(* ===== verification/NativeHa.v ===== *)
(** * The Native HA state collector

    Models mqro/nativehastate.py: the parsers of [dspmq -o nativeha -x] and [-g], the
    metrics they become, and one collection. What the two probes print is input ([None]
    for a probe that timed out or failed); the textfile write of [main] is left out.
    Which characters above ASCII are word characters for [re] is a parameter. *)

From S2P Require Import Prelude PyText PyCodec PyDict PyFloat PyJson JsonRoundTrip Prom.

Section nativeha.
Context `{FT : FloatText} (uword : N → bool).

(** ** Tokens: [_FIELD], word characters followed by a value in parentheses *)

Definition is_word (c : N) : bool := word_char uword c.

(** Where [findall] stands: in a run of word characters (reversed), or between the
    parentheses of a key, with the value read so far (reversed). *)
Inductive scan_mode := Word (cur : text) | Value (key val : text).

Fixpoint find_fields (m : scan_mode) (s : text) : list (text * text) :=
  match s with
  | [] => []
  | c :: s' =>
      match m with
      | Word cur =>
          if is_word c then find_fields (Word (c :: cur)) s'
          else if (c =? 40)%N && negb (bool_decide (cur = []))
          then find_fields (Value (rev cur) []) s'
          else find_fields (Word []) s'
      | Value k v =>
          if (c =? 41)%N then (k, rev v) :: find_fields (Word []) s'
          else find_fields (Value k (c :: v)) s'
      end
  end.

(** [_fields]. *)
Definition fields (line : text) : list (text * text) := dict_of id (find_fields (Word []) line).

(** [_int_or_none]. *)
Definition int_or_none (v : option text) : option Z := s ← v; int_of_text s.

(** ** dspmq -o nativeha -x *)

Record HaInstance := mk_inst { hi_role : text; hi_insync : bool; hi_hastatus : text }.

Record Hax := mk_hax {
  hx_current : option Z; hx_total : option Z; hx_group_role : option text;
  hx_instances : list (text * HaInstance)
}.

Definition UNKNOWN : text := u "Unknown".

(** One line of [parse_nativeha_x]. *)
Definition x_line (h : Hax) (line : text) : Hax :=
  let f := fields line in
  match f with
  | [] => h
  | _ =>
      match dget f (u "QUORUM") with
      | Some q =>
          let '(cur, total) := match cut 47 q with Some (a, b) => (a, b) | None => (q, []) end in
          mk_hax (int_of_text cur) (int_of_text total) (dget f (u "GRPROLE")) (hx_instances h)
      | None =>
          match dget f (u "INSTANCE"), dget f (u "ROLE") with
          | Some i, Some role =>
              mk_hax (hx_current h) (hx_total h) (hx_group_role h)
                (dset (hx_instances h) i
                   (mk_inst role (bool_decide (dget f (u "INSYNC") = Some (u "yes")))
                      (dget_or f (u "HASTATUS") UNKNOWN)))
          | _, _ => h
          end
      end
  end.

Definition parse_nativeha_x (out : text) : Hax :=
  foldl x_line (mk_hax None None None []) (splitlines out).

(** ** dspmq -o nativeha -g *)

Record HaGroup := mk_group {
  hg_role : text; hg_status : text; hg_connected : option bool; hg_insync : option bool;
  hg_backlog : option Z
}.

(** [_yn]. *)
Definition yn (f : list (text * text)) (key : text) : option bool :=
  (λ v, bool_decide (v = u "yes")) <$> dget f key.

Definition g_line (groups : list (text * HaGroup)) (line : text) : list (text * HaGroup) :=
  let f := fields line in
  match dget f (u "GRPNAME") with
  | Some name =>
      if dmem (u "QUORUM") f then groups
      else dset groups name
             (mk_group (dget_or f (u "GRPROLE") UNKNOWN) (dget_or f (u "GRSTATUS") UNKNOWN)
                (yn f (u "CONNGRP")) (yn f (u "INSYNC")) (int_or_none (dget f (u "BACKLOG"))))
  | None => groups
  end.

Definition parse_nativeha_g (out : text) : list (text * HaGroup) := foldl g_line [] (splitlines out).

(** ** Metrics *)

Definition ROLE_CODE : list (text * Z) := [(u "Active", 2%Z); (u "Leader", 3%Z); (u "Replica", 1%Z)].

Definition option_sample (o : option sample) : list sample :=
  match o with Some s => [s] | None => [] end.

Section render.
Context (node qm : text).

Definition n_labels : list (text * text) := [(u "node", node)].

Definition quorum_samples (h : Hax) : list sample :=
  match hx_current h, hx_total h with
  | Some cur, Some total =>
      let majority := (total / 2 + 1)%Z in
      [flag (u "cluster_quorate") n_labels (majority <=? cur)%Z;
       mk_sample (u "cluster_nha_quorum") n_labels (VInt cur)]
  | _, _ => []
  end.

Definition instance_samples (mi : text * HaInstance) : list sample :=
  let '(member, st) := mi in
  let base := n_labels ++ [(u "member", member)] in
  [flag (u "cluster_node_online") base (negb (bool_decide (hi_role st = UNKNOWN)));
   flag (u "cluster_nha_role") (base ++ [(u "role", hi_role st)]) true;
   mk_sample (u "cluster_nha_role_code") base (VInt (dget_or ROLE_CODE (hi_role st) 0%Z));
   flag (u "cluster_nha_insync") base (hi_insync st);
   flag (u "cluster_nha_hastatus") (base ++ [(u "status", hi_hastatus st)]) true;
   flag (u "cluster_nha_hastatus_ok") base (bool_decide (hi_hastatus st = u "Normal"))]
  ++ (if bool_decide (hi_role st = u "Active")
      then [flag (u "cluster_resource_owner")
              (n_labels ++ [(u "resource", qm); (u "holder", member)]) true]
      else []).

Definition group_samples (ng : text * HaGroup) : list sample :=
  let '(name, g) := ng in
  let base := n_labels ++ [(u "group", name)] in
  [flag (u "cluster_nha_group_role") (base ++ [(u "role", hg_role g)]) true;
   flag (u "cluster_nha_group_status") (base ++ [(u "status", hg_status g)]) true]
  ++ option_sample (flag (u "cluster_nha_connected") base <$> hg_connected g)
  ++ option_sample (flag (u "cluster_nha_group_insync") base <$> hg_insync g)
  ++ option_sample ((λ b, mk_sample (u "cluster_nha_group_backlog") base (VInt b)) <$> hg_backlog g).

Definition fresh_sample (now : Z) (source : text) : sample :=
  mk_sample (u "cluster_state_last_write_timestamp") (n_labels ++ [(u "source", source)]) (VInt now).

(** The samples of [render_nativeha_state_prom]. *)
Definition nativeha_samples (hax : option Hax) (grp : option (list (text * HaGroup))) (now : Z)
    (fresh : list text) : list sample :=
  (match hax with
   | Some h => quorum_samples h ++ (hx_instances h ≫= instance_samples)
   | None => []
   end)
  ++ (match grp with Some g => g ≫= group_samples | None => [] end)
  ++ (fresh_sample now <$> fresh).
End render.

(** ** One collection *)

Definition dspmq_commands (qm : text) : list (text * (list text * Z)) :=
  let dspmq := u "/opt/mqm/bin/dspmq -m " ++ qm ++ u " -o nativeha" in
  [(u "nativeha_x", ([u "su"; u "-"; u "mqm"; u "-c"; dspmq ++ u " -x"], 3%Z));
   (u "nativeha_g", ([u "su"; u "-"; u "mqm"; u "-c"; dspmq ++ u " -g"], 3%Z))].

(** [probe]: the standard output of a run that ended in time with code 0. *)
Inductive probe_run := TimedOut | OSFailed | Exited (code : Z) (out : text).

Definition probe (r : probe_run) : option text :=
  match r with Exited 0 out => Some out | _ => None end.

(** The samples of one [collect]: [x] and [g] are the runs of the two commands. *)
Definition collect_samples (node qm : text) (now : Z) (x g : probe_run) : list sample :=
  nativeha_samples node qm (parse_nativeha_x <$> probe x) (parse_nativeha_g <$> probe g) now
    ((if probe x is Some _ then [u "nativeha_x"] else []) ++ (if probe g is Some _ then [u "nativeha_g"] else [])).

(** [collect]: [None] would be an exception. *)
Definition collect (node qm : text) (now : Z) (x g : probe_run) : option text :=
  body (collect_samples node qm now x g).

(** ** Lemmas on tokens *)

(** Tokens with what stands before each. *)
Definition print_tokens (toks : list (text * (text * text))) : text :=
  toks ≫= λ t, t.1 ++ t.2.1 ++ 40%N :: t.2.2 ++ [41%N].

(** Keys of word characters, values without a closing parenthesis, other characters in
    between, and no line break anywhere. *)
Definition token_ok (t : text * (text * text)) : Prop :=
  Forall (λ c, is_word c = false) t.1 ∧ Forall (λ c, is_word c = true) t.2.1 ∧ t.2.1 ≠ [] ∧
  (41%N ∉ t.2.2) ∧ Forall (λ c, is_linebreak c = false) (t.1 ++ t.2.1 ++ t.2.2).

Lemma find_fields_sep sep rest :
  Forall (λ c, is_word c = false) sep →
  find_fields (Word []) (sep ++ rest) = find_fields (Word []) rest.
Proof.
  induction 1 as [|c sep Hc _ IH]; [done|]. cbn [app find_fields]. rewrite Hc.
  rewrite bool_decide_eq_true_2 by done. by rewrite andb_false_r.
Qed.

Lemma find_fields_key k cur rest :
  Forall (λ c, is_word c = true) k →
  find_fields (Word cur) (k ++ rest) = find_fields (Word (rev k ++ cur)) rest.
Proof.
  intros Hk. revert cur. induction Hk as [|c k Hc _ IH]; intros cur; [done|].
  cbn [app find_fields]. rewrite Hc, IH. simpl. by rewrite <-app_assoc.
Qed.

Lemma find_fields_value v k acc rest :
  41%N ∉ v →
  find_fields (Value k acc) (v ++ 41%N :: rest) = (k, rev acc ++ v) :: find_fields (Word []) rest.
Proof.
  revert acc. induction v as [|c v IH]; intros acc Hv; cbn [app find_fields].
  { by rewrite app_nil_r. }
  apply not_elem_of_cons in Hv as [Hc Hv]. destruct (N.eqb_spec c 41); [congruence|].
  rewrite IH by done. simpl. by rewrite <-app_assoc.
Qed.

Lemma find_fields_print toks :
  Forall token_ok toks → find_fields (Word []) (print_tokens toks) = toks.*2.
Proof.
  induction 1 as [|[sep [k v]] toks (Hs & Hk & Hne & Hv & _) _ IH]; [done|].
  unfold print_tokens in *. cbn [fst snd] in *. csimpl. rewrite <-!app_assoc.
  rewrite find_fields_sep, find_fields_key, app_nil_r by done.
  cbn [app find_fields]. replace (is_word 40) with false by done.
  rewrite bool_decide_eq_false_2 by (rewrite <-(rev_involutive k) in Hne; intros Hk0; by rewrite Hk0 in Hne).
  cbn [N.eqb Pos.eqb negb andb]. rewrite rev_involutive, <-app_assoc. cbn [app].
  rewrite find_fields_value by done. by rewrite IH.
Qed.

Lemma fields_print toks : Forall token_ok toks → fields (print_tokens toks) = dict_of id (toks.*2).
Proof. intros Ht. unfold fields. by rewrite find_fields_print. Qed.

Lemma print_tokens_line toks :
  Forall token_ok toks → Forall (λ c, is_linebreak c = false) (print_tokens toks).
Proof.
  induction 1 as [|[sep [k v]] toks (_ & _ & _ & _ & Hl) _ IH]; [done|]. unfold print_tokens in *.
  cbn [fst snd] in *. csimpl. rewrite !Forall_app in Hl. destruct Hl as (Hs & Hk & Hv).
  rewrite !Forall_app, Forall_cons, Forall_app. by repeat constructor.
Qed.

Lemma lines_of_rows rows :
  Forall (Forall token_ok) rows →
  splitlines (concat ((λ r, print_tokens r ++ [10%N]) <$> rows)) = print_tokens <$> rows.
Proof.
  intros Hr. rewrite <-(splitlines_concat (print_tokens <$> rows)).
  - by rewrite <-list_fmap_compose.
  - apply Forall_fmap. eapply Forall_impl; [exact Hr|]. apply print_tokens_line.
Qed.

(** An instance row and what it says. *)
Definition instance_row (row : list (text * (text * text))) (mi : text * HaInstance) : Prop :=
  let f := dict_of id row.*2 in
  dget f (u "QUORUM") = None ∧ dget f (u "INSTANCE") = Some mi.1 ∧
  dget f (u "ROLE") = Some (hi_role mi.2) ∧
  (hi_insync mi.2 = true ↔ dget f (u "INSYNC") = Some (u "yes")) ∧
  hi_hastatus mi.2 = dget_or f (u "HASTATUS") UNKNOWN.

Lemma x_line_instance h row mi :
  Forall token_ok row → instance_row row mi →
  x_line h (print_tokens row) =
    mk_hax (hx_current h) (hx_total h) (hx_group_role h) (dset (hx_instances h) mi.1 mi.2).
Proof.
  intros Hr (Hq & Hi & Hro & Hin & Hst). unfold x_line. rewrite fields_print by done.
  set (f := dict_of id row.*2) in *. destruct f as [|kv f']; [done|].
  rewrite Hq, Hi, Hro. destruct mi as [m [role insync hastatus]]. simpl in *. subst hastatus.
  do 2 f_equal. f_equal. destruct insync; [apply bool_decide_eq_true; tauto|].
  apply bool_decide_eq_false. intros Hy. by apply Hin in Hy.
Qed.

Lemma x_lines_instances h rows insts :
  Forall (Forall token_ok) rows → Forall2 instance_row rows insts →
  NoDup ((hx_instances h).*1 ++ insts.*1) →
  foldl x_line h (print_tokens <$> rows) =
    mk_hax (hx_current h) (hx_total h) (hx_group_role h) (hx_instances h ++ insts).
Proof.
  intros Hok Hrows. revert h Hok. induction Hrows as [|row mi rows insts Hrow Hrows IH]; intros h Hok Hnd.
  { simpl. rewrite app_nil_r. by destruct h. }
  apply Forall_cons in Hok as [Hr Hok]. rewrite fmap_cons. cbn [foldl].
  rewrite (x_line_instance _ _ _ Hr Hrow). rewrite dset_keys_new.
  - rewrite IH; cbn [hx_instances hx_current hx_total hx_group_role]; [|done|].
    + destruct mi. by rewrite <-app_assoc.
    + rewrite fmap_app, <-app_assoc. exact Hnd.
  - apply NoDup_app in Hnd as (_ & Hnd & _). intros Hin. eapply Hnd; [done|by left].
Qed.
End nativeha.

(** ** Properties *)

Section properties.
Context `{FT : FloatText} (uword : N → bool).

━━━━

* PROBLEM DESCRIPTION
Please copy, exactly and with nothing else, the lines above beginning at the line that has "n_labels (VInt cur)]" and ending with the line that has "(match hax with".

* WORKED SOLUTION
       mk_sample (u "cluster_nha_quorum") n_labels (VInt cur)]
  | _, _ => []
  end.

Definition instance_samples (mi : text * HaInstance) : list sample :=
  let '(member, st) := mi in
  let base := n_labels ++ [(u "member", member)] in
  [flag (u "cluster_node_online") base (negb (bool_decide (hi_role st = UNKNOWN)));
   flag (u "cluster_nha_role") (base ++ [(u "role", hi_role st)]) true;
   mk_sample (u "cluster_nha_role_code") base (VInt (dget_or ROLE_CODE (hi_role st) 0%Z));
   flag (u "cluster_nha_insync") base (hi_insync st);
   flag (u "cluster_nha_hastatus") (base ++ [(u "status", hi_hastatus st)]) true;
   flag (u "cluster_nha_hastatus_ok") base (bool_decide (hi_hastatus st = u "Normal"))]
  ++ (if bool_decide (hi_role st = u "Active")
      then [flag (u "cluster_resource_owner")
              (n_labels ++ [(u "resource", qm); (u "holder", member)]) true]
      else []).

Definition group_samples (ng : text * HaGroup) : list sample :=
  let '(name, g) := ng in
  let base := n_labels ++ [(u "group", name)] in
  [flag (u "cluster_nha_group_role") (base ++ [(u "role", hg_role g)]) true;
   flag (u "cluster_nha_group_status") (base ++ [(u "status", hg_status g)]) true]
  ++ option_sample (flag (u "cluster_nha_connected") base <$> hg_connected g)
  ++ option_sample (flag (u "cluster_nha_group_insync") base <$> hg_insync g)
  ++ option_sample ((λ b, mk_sample (u "cluster_nha_group_backlog") base (VInt b)) <$> hg_backlog g).

Definition fresh_sample (now : Z) (source : text) : sample :=
  mk_sample (u "cluster_state_last_write_timestamp") (n_labels ++ [(u "source", source)]) (VInt now).

(** The samples of [render_nativeha_state_prom]. *)
Definition nativeha_samples (hax : option Hax) (grp : option (list (text * HaGroup))) (now : Z)
    (fresh : list text) : list sample :=
  (match hax with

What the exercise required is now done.